Interleukin-35 Prevents Development of Autoimmune Diabetes Possibly by Maintaining the Phenotype of Regulatory B Cells

• Published in: International journal of molecular sciences Vol. 22; no. 23; p. 12988
• Main Authors: Luo, Zhengkang, Lundin, Sara, Mejia-Cordova, Mariela, Hassani, Imane, Blixt, Martin, Hjelmqvist, Daisy, Lau, Joey, Espes, Daniel, Carlsson, Per-Ola, Sandler, Stellan, Singh, Kailash
• Format: Journal Article
• Language: English
• Published: Switzerland MDPI AG 30.11.2021; MDPI
• Subjects: Adult; Animals; Anti-Inflammatory Agents - blood; Anti-Inflammatory Agents - pharmacology; Autoimmune diseases; B-Lymphocytes, Regulatory - immunology; breg cells; Cells, Cultured; Cytokines; Diabetes; Diabetes Mellitus, Type 1 - prevention & control; Disease; Disease Models, Animal; Female; Genotype & phenotype; Humans; Hyperglycemia; Hyperglycemia - chemically induced; Hyperglycemia - prevention & control; IL-35; Immune system; Interferon-gamma - blood; Interleukins - blood; Interleukins - pharmacology; Lymphocyte Count; Male; Mice; Mice, Inbred NOD; Streptozocin - toxicity; type 1 diabetes; type 1 diabetes; IL-35; breg cells
• ISSN: 1422-0067; 1661-6596; 1422-0067
• DOI: 10.3390/ijms222312988

The anti-inflammatory role of regulatory B cells (Breg cells) has been associated with IL-35 based on studies of experimental autoimmune uveitis and encephalitis.

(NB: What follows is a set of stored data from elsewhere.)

(** *** Soundness: what the parser accepts is in the grammar *)

Lemma is_char_token c s : c <> NUL -> is_char c (skip_spaces s) = true -> token c s (tail (skip_spaces s)).
Proof. intros Hc Hs. by apply eqb_peek. Qed.

Lemma is_mul_token s :
  is_mul (skip_spaces s) = true ->
  token (peek (skip_spaces s)) s (tail (skip_spaces s)) /\
  exists o, peek (skip_spaces s) = mul_char o.
Proof.
  intros Hs. split; [by apply (orb_peek "*"%char "/"%char)|].
  unfold is_mul in Hs. rewrite orb_true_iff, !Ascii.eqb_eq in Hs.
  destruct Hs as [Hs|Hs]; [by exists Times|by exists Over].
Qed.

Lemma is_add_token s :
  is_add (skip_spaces s) = true ->
  token (peek (skip_spaces s)) s (tail (skip_spaces s)) /\
  exists o, peek (skip_spaces s) = add_char o.
Proof.
  intros Hs. split; [by apply (orb_peek "+"%char "-"%char)|].
  unfold is_add in Hs. rewrite orb_true_iff, !Ascii.eqb_eq in Hs.
  destruct Hs as [Hs|Hs]; [by exists Plus|by exists Minus].
Qed.

(** The loop skips white space itself. *)
Lemma expr_loop_skip fuel v s : expr_loop fuel v (skip_spaces s) = expr_loop fuel v s.
Proof. destruct fuel; [done|]. rewrite !expr_loop_S. cbn. by rewrite skip_spaces_idem. Qed.

(** A result of the parser comes from a derivation that ends, up to white
    space, where the parser stopped. *)
Definition derives (D : bytes -> ast -> bytes -> Prop) (s : bytes) (v : double) (t : bytes) : Prop :=
  exists e t', D s e t' /\ eval e = v /\ (t = t' \/ t = skip_spaces t').
(** The effect of a process call of process [i], whose continuation is
    [k]; [None] when the call blocks. *)
Definition exec_proc (i : nat) (p : process C) (c : pcall)
    (k : reply -> prog C Z) (w : world C K) : option (world C K) :=
  match c with
  | Fork =>
      let j := length (procs w) in
      let child := Process (Live (k (ok 0))) (Some i) (p_obuf p) in
      Some (World (<[i := Process (Live (k (ok (pid_of cf j)))) (p_parent p) (p_obuf p)]>
                     (procs w) ++ [child])
                  (kfork i j (kern w)) (out w) (errout w))
  | Wait =>
      match find_idx (fun q => child_of i q && is_zombie q) (procs w) with
      | Some j =>
          Some (resume i p (k (ok (pid_of cf j)))
                  (set_proc j (Process Reaped (Some i) []) w))
      | None =>
          if existsb (fun q => child_of i q && is_live q) (procs w) then None
          else Some (resume i p (k (failed ECHILD)) w)
      end
  | Waitpid pid nohang =>
      match procs w !! idx_of cf pid with
      | Some q =>
          if negb (child_of i q) then Some (resume i p (k (failed ECHILD)) w)
          else match p_stat q with
               | Zombie code =>
                   Some (resume i p (k (ok_ints pid [code]))
                           (set_proc (idx_of cf pid) (Process Reaped (Some i) []) w))
               | Live _ => if nohang then Some (resume i p (k (ok 0)) w) else None
               | Reaped => Some (resume i p (k (failed ECHILD)) w)
               | Crashed => None
               end
      | None => Some (resume i p (k (failed ECHILD)) w)
      end
  | Getpid => Some (resume i p (k (ok (pid_of cf i))) w)
  | Printf text =>
      let '(flushed, rest) := stdio_put cf (p_obuf p) text in
      Some (emit flushed
              (set_proc i (Process (Live (k (ok (printed text)))) (p_parent p) rest) w))
  | Println text =>
      let '(flushed, rest) := stdio_line cf (p_obuf p) text in
      Some (emit flushed
              (set_proc i (Process (Live (k (ok (printed text + 1)))) (p_parent p) rest) w))
  | Fflush =>
      Some (emit (p_obuf p)
              (set_proc i (Process (Live (k (ok 0))) (p_parent p) []) w))
  | Eprintf text => Some (emit_err text (resume i p (k (ok (printed text))) w))
  | WaitAny =>
      match find_idx (fun q => child_of i q && is_zombie q) (procs w) with
      | Some j =>
          Some (resume i p (k (ok (pid_of cf j)))
                  (set_proc j (Process Reaped (Some i) []) w))
      | None =>
          Some (resume i p
            (k (if existsb (fun q => child_of i q && is_live q) (procs w) then ok 0 else failed ECHILD)) w)
      end
  end.

(** One step of process [i]. *)
Definition run_step (i : nat) (w : world C K) : option (world C K) :=
  match procs w !! i with
  | Some p =>
      match p_stat p with
      | Live q =>
          match q with
          | Ret code => Some (terminate i p code true w)
          | Exit code => Some (terminate i p code true w)
          | Exit_ code => Some (terminate i p code false w)
          | Undef => Some (set_proc i (Process Crashed (p_parent p) (p_obuf p)) w)
          | Loop body s k => Some (resume i p (unroll body s k) w)
          | Proc c k => exec_proc i p c k w
          | Sys c k =>
              match kexec i c (kern w) with
              | Done r s => Some (set_kern s (resume i p (k r) w))
              | Block => None
              | Fault => Some (set_proc i (Process Crashed (p_parent p) (p_obuf p)) w)
              end
          end
      | _ => None
      end
  | None => None
  end.
Definition fan_R (a : astate) (w : world C K) : Prop := exists h, fan_inv a h w.

(** *** Facts about the table of processes *)

Lemma no_dead_reap (p : ppos) (cs : list child) :
  find_idx (fun q => child_of 0 q && is_zombie q) (parent_proc p :: (child_proc <$> cs)) = None ->
  existsb (fun q => child_of 0 q && is_live q) (parent_proc p :: (child_proc <$> cs)) = false ->
  Forall (fun c => c_pos c = CGone) cs.
Proof.
  intros Hz Hl. apply find_idx_None in Hz. apply Forall_cons in Hz as [_ Hz].
  simpl in Hl. rewrite Forall_fmap in Hz.
  apply Forall_forall. intros c Hc.
  eapply Forall_forall in Hz; [|exact Hc]. simpl in Hz.
  assert (Hc' : child_of 0 (child_proc c) && is_live (child_proc c) = false).
  { destruct (child_of 0 (child_proc c) && is_live (child_proc c)) eqn:E; [|done].
    rewrite <- Hl. symmetry. apply existsb_exists. exists (child_proc c). split; [|done].
    apply list_elem_of_In, list_elem_of_fmap. by exists c. }
  destruct c as [m z []]; simpl in *; done.
Qed.

Lemma dead_found (p : ppos) (cs : list child) j :
  find_idx (fun q => child_of 0 q && is_zombie q) (parent_proc p :: (child_proc <$> cs)) = Some j ->
  exists c ch, j = S c /\ cs !! c = Some ch /\ c_pos ch = CDead.
Proof.
  intros (q & Hq & Hf)%find_idx_Some. destruct j as [|c]; simplify_eq/=.
  rewrite list_lookup_fmap in Hq. apply fmap_Some in Hq as (ch & Hch & ->).
  exists c, ch. split; [done|]. split; [done|]. by destruct ch as [m z []].
Qed.

Lemma live_exists (p : ppos) (cs : list child) :
  existsb (fun q => child_of 0 q && is_live q) (parent_proc p :: (child_proc <$> cs)) = true ->
  exists c ch, cs !! c = Some ch /\ alive ch = true.
Proof.
  simpl. intros (q & Hin & Hq)%existsb_exists.
  apply list_elem_of_In, list_elem_of_fmap in Hin as (ch & -> & Hin).
  apply list_elem_of_lookup in Hin as (c & Hc). exists c, ch. split; [done|].
  destruct ch as [m z []]; simpl in *; done.
Qed.

(** *** One step of a child *)

Lemma wf_child_outside v v' ch : wf_child v ch -> in_crit ch = false -> wf_child v' ch.
Proof. destruct ch as [m z []]; simpl; done. Qed.

(** How the holder may change when child [c] moves from [ch] to [ch']. *)
Definition handover (h h' : option nat) (c : nat) (ch ch' : child) : Prop :=
  (h' = h /\ in_crit ch' = in_crit ch) \/
  (h = None /\ h' = Some (S c) /\ in_crit ch' = true) \/
  (h = Some (S c) /\ h' = None /\ in_crit ch' = false).

Lemma fan_update p (cs : list child) h w (c : nat) ch ch' h' s' :
  fan_inv (p, cs) h w -> cs !! c = Some ch ->
  guards (true :: (alive <$> <[c:=ch']> cs)) h'
    (inc * Z.of_nat (sumf completed (<[c:=ch']> cs))) s' ->
  handover h h' c ch ch' ->
  wf_child (inc * Z.of_nat (sumf completed (<[c:=ch']> cs))) ch' ->
  (completed ch' = completed ch \/ h = Some (S c)) ->
  fan_inv (p, <[c:=ch']> cs) h'
    (World (<[S c := child_proc ch']> (procs w)) s' (out w) (errout w)).
Proof.
  intros [Hp Ho He Hlen Hk Hholder Hcrit Hwf] Hc Hk' Hh Hwf' Hdone. simpl in *.
  assert (Hlt : (c < length cs)%nat) by (eapply lookup_lt_Some; eauto).
  assert (Hothers : forall k x, k <> c -> <[c:=ch']> cs !! k = Some x -> cs !! k = Some x).
  { intros k x Hne. by rewrite list_lookup_insert_ne. }
  split; simpl; try done.
  - rewrite Hp. simpl. by rewrite list_fmap_insert.
  - by rewrite length_insert.
  - intros k ->. destruct Hh as [[<- Hic]|[(_ & ? & Hic)|(_ & ? & _)]]; simplify_eq.
    + destruct (Hholder k eq_refl) as (k' & x & -> & Hx & Hcx).
      destruct (decide (k' = c)) as [->|Hne].
      * exists c, ch'. simplify_eq. rewrite list_lookup_insert_eq by done.
        split; [done|]. split; [done|]. congruence.
      * exists k', x. rewrite list_lookup_insert_ne by done. done.
    + exists c, ch'. by rewrite list_lookup_insert_eq.
  - intros k x Hx Hcx. destruct (decide (k = c)) as [->|Hne].
    + rewrite list_lookup_insert_eq in Hx by done. simplify_eq.
      destruct Hh as [[-> Hic]|[(_ & ? & _)|(_ & _ & Hic)]]; [|done|congruence].
      apply (Hcrit _ _ Hc). congruence.
    + apply Hothers in Hx; [|done]. specialize (Hcrit _ _ Hx Hcx).
      destruct Hh as [[-> _]|[(? & _)|(? & _)]]; simplify_eq; done.
  - apply Forall_lookup. intros k x Hx. destruct (decide (k = c)) as [->|Hne].
    + rewrite list_lookup_insert_eq in Hx by done. by simplify_eq.
    + apply Hothers in Hx; [|done]. pose proof (Forall_lookup_1 _ _ _ _ Hwf Hx) as Hwx.
      destruct Hdone as [Hsame|Hme].
      * pose proof (sumf_insert completed cs c ch ch' Hc) as Hs.
        replace (sumf completed (<[c:=ch']> cs)) with (sumf completed cs) by lia. done.
      * eapply wf_child_outside; [done|]. destruct (in_crit x) eqn:Hcx; [|done].
        specialize (Hcrit _ _ Hx Hcx). congruence.
Qed.

Lemma alive_same (cs : list child) (c : nat) ch ch' :
  cs !! c = Some ch -> alive ch' = alive ch -> alive <$> <[c:=ch']> cs = alive <$> cs.
Proof.
  intros Hc Ha. rewrite list_fmap_insert. apply list_insert_id.
  rewrite list_lookup_fmap, Hc. simpl. by rewrite Ha.
Qed.

Lemma completed_same (cs : list child) (c : nat) ch ch' :
  cs !! c = Some ch -> completed ch' = completed ch ->
  sumf completed (<[c:=ch']> cs) = sumf completed cs.
Proof. intros Hc Ha. pose proof (sumf_insert completed cs c ch ch' Hc). lia. Qed.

The role of Breg cells and IL-35+ Breg cells for type 1 diabetes (T1D) remains to be investigated. We studied PBMCs from T1D subjects and healthy controls (HC) and found lowered proportions of Breg cells and IL-35+ Breg cells in T1D. To elucidate the role of Breg cells, the lymphoid organs of two mouse models of T1D were examined. Lower proportions of Breg cells and IL-35+ Breg cells were found in the animal models of T1D compared with control mice. In addition, the systemic administration of recombinant mouse IL-35 prevented hyperglycemia after multiple low dose streptozotocin (MLDSTZ) injections and increased the proportions of Breg cells and IL-35+ Breg cells. A higher proportion of IFN-γ+ cells among Breg cells were found in the PBMCs of the T1D subjects. In the MLDSTZ mice, IL-35 administration decreased the proportions of IFN-γ+ cells among the Breg cells. Our data illustrate that Breg cells may play an important role in the development of T1D and that IL-35 treatment prevents the development of hyperglycemia by maintaining the phenotype of the Breg cells under an experimental T1D condition.